Stored items:
__________________________________________________

(** The restartable snapshot of one Codex. *)
Record CurrentView := mkCurrentView {
  cv_Codex : option Codex;
  cv_ActiveTurn : option TurnSnapshot;
  cv_PendingRequests : list PendingRequest;
  cv_WorkspaceAccessState : option WorkspaceAccessState;
  cv_Completeness : option Completeness;
  cv_HeadEventSeq : Z;
  cv_GeneratedAtUnixMs : Z;
}.

#[export] Instance CurrentView_eq_dec : EqDecision CurrentView.
Proof. solve_decision. Defined.

Definition set_cv_Codex (x : option Codex) (r : CurrentView) : CurrentView :=
  mkCurrentView x (cv_ActiveTurn r) (cv_PendingRequests r) (cv_WorkspaceAccessState r)
    (cv_Completeness r) (cv_HeadEventSeq r) (cv_GeneratedAtUnixMs r).

Definition set_cv_ActiveTurn (x : option TurnSnapshot) (r : CurrentView) : CurrentView :=
  mkCurrentView (cv_Codex r) x (cv_PendingRequests r) (cv_WorkspaceAccessState r) (cv_Completeness r)
    (cv_HeadEventSeq r) (cv_GeneratedAtUnixMs r).

Definition set_cv_PendingRequests (x : list PendingRequest) (r : CurrentView) : CurrentView :=
  mkCurrentView (cv_Codex r) (cv_ActiveTurn r) x (cv_WorkspaceAccessState r) (cv_Completeness r)
    (cv_HeadEventSeq r) (cv_GeneratedAtUnixMs r).

Definition set_cv_WorkspaceAccessState (x : option WorkspaceAccessState) (r : CurrentView) : CurrentView :=
  mkCurrentView (cv_Codex r) (cv_ActiveTurn r) (cv_PendingRequests r) x (cv_Completeness r)
    (cv_HeadEventSeq r) (cv_GeneratedAtUnixMs r).

Definition set_cv_Completeness (x : option Completeness) (r : CurrentView) : CurrentView :=
  mkCurrentView (cv_Codex r) (cv_ActiveTurn r) (cv_PendingRequests r) (cv_WorkspaceAccessState r) x
    (cv_HeadEventSeq r) (cv_GeneratedAtUnixMs r).

Definition set_cv_HeadEventSeq (x : Z) (r : CurrentView) : CurrentView :=
  mkCurrentView (cv_Codex r) (cv_ActiveTurn r) (cv_PendingRequests r) (cv_WorkspaceAccessState r)
    (cv_Completeness r) x (cv_GeneratedAtUnixMs r).

Definition set_cv_GeneratedAtUnixMs (x : Z) (r : CurrentView) : CurrentView :=
  mkCurrentView (cv_Codex r) (cv_ActiveTurn r) (cv_PendingRequests r) (cv_WorkspaceAccessState r)
    (cv_Completeness r) (cv_HeadEventSeq r) x.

__________________________________________________

◆ Problem to solve:
Copy out every line above where "TurnSnapshot" is present.

◆ Solved problem:
  cv_ActiveTurn : option TurnSnapshot;
Definition set_cv_ActiveTurn (x : option TurnSnapshot) (r : CurrentView) : CurrentView :=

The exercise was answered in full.